[PROVIDED RECORDS]
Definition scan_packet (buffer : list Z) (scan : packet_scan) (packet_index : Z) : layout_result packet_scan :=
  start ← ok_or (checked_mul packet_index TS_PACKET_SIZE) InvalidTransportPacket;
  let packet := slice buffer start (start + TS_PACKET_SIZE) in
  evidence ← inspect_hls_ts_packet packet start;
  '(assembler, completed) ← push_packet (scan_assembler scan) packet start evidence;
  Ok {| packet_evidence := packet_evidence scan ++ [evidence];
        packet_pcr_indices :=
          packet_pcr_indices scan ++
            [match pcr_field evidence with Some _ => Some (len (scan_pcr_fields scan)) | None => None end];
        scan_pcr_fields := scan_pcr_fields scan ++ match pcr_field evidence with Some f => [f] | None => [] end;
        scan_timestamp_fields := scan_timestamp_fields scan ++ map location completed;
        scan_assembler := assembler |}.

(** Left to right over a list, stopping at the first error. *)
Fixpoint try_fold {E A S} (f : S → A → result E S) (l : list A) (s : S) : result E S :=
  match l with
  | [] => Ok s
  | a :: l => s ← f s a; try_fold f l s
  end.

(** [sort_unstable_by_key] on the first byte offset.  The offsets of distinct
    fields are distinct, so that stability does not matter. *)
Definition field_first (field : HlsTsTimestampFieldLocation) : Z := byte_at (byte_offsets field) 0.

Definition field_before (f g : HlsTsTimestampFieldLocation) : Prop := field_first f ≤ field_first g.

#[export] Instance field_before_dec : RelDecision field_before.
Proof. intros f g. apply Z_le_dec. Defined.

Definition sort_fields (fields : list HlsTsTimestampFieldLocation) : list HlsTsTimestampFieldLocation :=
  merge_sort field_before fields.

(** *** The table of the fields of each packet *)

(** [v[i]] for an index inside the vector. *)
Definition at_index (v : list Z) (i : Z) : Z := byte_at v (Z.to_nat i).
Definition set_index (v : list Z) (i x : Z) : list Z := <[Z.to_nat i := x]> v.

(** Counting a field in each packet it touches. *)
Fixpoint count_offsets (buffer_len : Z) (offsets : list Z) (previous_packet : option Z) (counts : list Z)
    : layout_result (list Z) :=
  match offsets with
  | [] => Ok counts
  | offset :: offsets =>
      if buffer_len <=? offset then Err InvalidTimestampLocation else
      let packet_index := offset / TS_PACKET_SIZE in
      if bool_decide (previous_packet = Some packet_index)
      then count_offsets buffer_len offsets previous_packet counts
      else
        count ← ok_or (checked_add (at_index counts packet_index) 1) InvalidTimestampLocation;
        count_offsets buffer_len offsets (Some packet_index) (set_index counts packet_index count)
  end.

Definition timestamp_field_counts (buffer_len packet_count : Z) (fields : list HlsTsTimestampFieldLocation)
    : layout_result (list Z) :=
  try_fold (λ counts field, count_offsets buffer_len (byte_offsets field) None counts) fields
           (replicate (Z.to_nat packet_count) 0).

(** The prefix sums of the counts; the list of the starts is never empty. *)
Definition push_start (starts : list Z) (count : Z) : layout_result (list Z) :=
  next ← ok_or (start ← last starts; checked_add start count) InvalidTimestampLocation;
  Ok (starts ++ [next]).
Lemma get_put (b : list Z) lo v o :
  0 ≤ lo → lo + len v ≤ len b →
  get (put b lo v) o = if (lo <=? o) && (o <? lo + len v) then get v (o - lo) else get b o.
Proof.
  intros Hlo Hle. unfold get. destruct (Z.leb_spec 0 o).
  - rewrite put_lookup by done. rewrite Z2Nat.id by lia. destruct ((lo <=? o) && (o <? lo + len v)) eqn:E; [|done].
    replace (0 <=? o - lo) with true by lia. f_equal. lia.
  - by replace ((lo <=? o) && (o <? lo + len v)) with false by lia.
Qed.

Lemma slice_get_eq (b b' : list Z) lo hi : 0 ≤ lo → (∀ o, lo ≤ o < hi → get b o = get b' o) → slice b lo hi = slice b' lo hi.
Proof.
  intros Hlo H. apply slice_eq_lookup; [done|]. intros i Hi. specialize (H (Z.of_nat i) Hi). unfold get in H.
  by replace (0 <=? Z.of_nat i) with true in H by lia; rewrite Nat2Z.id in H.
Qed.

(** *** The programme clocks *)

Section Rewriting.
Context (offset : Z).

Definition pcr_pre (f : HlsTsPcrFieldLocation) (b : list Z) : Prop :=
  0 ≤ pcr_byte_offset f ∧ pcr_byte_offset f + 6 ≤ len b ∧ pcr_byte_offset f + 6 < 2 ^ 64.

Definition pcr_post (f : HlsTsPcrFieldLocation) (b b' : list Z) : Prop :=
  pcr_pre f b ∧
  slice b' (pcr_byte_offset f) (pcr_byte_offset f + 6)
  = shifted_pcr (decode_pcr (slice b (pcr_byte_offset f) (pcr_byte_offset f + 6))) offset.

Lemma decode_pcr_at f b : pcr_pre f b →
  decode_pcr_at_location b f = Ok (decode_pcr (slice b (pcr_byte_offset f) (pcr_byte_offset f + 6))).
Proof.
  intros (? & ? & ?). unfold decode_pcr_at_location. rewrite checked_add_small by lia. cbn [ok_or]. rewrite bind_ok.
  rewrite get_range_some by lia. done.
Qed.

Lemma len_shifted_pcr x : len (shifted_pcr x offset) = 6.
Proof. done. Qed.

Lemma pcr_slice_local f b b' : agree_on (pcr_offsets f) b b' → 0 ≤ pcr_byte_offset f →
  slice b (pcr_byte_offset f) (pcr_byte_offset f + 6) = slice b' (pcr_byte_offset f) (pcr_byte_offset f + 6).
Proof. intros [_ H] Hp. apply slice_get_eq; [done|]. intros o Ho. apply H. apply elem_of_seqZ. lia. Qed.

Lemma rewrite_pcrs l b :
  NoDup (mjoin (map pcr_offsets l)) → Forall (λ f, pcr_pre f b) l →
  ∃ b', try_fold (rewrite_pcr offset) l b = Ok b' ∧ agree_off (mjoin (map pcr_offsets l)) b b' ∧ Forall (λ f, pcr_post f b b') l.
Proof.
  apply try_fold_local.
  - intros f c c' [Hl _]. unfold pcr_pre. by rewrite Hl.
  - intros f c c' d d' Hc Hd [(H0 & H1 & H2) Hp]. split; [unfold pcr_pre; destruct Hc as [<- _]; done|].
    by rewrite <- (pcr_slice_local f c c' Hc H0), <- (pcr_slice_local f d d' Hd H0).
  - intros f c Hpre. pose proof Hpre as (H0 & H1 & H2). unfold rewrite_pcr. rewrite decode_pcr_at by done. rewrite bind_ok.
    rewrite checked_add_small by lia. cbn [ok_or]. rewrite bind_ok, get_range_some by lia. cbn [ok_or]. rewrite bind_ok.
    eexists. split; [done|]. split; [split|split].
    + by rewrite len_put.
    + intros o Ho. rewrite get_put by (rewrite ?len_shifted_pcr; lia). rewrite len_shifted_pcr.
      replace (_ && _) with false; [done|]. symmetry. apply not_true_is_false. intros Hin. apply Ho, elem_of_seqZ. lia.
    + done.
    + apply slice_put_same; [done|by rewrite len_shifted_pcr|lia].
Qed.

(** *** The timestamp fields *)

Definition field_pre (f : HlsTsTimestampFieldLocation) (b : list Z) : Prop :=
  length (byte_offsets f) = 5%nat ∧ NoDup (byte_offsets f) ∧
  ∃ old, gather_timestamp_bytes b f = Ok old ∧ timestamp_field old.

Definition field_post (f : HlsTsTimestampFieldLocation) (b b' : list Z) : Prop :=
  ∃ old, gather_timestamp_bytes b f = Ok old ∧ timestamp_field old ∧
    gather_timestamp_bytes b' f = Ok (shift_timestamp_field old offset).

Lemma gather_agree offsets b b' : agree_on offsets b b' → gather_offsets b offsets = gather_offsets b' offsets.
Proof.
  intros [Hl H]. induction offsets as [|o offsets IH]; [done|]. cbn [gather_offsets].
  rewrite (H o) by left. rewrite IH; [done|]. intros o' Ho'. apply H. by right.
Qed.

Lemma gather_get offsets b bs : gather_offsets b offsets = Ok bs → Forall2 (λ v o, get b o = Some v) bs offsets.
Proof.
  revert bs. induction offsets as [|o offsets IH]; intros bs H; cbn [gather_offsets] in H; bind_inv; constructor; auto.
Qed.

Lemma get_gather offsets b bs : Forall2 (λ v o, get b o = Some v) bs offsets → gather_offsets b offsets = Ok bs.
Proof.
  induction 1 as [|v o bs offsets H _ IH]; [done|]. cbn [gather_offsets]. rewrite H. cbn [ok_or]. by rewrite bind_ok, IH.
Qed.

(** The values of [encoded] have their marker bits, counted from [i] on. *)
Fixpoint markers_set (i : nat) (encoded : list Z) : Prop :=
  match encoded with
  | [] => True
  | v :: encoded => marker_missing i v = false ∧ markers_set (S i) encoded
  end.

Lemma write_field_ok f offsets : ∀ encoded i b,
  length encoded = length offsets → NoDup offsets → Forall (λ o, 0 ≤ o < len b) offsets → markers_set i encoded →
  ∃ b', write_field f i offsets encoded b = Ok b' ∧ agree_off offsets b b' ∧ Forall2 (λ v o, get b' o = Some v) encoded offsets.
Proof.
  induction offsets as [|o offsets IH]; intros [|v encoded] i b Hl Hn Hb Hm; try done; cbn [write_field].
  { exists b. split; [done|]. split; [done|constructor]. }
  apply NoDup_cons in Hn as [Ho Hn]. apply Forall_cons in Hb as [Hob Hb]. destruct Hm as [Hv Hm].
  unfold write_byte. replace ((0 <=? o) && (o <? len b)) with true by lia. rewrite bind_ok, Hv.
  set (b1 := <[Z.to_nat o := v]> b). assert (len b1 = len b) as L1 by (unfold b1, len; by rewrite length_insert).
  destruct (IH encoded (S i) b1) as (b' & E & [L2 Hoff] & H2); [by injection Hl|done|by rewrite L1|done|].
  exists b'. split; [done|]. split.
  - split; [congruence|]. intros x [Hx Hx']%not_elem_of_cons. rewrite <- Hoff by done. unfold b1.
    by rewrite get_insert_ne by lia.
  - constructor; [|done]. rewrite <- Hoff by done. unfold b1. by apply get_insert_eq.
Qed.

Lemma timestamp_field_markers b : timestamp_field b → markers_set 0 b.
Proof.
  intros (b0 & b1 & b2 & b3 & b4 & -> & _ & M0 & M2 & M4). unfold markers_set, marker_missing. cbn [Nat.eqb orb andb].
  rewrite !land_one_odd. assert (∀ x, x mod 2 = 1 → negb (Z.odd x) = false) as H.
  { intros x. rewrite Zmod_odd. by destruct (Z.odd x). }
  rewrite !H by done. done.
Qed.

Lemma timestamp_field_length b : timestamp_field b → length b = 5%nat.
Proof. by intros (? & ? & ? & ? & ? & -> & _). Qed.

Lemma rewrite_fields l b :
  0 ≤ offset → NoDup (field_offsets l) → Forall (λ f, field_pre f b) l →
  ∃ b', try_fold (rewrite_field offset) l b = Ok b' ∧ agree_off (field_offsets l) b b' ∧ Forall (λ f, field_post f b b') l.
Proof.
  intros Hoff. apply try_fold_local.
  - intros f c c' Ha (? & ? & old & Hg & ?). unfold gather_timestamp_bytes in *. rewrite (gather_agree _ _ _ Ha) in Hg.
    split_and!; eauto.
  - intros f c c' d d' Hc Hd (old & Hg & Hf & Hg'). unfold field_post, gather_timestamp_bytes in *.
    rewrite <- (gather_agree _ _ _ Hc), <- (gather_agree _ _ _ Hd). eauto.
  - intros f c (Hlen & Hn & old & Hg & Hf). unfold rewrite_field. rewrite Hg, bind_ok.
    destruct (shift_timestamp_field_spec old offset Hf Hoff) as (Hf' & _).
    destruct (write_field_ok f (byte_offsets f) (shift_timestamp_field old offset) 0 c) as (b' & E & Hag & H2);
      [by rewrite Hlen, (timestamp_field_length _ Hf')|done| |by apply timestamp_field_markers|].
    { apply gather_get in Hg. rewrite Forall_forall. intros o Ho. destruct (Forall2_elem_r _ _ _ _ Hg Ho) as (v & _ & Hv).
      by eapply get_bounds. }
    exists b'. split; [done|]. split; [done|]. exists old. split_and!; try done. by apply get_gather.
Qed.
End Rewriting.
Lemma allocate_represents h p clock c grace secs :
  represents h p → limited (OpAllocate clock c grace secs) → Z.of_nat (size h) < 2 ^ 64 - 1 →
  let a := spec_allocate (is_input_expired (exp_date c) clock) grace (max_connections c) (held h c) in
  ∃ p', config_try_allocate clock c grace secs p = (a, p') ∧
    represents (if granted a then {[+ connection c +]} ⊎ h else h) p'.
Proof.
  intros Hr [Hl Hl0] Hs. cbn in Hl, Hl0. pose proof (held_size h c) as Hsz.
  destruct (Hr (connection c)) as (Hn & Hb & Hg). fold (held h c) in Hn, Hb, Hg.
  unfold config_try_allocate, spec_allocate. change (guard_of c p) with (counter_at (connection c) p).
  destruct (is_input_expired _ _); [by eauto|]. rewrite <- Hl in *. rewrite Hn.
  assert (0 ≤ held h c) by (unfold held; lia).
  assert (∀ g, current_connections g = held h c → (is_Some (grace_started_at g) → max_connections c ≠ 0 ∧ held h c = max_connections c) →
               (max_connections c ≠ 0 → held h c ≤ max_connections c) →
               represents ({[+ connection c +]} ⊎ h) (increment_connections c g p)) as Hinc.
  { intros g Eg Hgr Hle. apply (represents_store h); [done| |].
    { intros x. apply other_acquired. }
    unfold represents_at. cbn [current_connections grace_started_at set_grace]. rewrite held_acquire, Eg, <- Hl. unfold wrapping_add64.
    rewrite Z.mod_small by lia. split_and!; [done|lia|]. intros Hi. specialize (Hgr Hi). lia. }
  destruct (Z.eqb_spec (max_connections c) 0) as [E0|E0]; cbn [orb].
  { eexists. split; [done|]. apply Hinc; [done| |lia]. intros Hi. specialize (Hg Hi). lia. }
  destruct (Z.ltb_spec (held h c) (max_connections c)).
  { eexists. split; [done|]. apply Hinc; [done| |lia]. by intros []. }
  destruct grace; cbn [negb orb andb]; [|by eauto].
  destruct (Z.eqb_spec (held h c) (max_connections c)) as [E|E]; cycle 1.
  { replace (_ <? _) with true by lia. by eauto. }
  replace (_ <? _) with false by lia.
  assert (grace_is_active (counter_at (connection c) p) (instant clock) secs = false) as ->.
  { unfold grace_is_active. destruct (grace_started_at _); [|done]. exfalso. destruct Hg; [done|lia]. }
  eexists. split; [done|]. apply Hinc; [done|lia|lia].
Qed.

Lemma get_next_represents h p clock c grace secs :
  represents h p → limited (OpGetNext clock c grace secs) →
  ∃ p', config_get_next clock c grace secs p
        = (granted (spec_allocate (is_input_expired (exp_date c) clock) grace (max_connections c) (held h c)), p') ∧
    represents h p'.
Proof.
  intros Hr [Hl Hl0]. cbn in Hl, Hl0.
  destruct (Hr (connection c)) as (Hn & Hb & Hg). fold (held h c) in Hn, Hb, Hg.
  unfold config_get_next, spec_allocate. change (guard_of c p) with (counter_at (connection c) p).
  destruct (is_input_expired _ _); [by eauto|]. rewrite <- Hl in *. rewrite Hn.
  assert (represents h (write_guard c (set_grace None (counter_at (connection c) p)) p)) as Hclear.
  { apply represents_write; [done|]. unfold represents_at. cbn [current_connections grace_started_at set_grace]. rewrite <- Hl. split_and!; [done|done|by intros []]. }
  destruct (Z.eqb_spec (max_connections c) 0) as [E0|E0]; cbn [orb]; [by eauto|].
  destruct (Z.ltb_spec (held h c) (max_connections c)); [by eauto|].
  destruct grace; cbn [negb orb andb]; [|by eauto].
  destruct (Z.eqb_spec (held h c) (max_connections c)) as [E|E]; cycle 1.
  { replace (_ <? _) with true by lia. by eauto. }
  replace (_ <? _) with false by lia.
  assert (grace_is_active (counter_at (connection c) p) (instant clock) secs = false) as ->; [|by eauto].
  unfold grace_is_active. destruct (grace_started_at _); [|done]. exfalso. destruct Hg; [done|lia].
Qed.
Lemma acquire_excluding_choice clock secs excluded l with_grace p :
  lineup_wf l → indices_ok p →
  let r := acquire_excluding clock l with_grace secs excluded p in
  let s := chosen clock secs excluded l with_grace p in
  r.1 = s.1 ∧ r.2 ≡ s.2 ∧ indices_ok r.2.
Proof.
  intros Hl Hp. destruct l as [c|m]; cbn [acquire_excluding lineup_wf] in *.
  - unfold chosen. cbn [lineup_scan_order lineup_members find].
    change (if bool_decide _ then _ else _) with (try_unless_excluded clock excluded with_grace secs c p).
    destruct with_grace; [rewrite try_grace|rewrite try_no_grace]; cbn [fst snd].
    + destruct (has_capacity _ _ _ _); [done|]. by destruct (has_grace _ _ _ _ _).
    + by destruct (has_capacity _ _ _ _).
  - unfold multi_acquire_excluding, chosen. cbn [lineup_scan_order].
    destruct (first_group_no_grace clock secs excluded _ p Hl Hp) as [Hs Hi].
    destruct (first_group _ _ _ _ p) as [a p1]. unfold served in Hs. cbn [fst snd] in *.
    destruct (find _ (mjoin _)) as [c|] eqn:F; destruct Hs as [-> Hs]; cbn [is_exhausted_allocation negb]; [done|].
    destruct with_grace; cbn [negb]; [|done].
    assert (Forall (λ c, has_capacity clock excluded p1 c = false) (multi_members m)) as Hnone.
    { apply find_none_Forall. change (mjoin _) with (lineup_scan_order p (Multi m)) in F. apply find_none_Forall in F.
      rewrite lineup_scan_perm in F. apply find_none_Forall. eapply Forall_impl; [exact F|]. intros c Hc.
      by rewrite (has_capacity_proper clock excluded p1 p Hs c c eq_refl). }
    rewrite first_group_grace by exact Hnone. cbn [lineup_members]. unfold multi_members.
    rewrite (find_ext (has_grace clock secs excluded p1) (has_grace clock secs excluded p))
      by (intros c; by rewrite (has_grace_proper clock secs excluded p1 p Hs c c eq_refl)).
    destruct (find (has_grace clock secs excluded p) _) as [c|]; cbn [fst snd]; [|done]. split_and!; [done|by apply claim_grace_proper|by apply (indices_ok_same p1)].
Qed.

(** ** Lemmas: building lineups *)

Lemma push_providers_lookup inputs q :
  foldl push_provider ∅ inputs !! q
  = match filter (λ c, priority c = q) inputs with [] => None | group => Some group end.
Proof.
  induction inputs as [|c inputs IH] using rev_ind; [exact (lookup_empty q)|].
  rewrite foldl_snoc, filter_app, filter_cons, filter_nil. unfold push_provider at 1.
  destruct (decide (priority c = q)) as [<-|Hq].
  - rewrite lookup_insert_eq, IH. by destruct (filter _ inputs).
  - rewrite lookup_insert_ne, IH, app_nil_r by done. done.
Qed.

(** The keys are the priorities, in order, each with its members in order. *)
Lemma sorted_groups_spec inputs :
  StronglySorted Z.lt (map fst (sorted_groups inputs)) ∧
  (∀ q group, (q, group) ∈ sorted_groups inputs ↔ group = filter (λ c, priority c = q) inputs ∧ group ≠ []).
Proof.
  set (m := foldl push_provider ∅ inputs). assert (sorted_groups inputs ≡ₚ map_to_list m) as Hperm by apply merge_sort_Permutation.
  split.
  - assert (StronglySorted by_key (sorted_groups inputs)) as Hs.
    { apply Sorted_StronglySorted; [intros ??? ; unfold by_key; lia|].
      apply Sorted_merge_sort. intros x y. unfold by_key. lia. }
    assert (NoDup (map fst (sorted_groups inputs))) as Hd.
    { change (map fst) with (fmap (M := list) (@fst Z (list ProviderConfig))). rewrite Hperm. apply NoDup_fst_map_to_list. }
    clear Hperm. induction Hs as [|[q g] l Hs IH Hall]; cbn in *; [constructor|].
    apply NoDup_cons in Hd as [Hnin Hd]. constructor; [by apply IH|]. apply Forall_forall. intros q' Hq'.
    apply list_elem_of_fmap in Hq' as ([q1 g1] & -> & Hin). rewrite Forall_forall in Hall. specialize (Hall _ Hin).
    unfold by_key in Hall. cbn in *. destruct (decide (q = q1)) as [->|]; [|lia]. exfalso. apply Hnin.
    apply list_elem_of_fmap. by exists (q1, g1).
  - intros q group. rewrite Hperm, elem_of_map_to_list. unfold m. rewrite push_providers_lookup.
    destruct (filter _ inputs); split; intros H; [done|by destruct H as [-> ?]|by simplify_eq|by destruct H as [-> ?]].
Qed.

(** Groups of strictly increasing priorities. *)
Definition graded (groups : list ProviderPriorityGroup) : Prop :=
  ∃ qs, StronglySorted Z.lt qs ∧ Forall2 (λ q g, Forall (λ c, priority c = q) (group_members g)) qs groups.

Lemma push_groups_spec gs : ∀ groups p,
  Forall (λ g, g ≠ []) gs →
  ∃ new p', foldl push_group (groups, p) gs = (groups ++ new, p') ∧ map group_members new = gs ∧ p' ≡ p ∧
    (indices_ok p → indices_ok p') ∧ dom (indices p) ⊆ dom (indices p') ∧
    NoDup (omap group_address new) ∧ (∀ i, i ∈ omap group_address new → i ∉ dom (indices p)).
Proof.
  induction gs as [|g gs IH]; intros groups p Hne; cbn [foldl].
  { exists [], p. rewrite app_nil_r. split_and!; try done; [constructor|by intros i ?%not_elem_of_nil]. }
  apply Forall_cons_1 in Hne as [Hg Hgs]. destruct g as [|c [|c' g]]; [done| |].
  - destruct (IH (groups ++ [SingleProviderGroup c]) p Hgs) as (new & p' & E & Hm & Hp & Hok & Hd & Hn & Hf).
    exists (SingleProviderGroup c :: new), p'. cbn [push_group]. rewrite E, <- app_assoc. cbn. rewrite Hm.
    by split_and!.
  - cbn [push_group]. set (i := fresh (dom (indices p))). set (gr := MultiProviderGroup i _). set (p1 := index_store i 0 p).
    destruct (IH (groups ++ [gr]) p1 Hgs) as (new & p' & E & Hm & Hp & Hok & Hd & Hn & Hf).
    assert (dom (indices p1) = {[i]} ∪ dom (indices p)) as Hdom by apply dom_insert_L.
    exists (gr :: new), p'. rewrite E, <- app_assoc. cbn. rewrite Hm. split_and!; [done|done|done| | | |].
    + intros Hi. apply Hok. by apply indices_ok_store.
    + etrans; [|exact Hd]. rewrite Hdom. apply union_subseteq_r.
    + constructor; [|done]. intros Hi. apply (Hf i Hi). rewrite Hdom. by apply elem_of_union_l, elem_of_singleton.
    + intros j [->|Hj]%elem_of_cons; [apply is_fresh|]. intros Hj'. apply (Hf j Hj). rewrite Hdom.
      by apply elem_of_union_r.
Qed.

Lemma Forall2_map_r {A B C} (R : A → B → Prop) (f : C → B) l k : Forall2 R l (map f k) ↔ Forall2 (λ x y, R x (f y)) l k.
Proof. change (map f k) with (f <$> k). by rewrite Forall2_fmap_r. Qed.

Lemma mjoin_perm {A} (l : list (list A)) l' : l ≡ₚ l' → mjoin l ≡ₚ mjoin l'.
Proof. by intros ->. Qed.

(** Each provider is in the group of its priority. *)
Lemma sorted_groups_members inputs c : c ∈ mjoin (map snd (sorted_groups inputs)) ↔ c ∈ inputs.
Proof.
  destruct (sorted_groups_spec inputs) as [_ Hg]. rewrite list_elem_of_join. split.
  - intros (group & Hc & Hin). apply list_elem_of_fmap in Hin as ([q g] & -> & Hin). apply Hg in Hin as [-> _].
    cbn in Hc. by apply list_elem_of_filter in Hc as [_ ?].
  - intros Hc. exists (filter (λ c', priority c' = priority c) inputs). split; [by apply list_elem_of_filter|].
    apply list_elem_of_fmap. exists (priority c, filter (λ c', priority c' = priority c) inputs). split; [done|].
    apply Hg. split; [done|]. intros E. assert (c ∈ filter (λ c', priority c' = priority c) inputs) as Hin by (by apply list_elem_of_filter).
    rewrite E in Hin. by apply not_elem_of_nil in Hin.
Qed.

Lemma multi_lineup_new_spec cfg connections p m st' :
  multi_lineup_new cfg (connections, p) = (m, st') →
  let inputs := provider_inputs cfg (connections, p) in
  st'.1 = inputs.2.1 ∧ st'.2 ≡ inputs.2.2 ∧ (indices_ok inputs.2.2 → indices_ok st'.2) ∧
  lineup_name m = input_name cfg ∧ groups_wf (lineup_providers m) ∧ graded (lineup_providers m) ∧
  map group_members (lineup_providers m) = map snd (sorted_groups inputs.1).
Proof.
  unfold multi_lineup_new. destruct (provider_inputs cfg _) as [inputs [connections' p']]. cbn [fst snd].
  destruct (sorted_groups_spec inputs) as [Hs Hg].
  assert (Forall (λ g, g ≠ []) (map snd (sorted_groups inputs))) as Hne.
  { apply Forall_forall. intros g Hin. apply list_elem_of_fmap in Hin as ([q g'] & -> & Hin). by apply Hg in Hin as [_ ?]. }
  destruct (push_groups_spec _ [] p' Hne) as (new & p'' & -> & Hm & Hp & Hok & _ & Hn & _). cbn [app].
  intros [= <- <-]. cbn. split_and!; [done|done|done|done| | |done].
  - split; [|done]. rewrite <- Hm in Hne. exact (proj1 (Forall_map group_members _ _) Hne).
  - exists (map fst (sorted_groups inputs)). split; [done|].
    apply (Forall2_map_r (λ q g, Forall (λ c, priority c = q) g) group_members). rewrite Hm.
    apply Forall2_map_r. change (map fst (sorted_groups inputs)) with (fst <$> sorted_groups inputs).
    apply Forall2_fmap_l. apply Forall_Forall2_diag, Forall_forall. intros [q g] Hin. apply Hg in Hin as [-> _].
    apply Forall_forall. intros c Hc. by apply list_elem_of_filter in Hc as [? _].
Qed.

[PROBLEM TO SOLVE]
Find the word "completed" in the material, then list each line that holds it.

[ANSWER BELOW]
  '(assembler, completed) ← push_packet (scan_assembler scan) packet start evidence;
        scan_timestamp_fields := scan_timestamp_fields scan ++ map location completed;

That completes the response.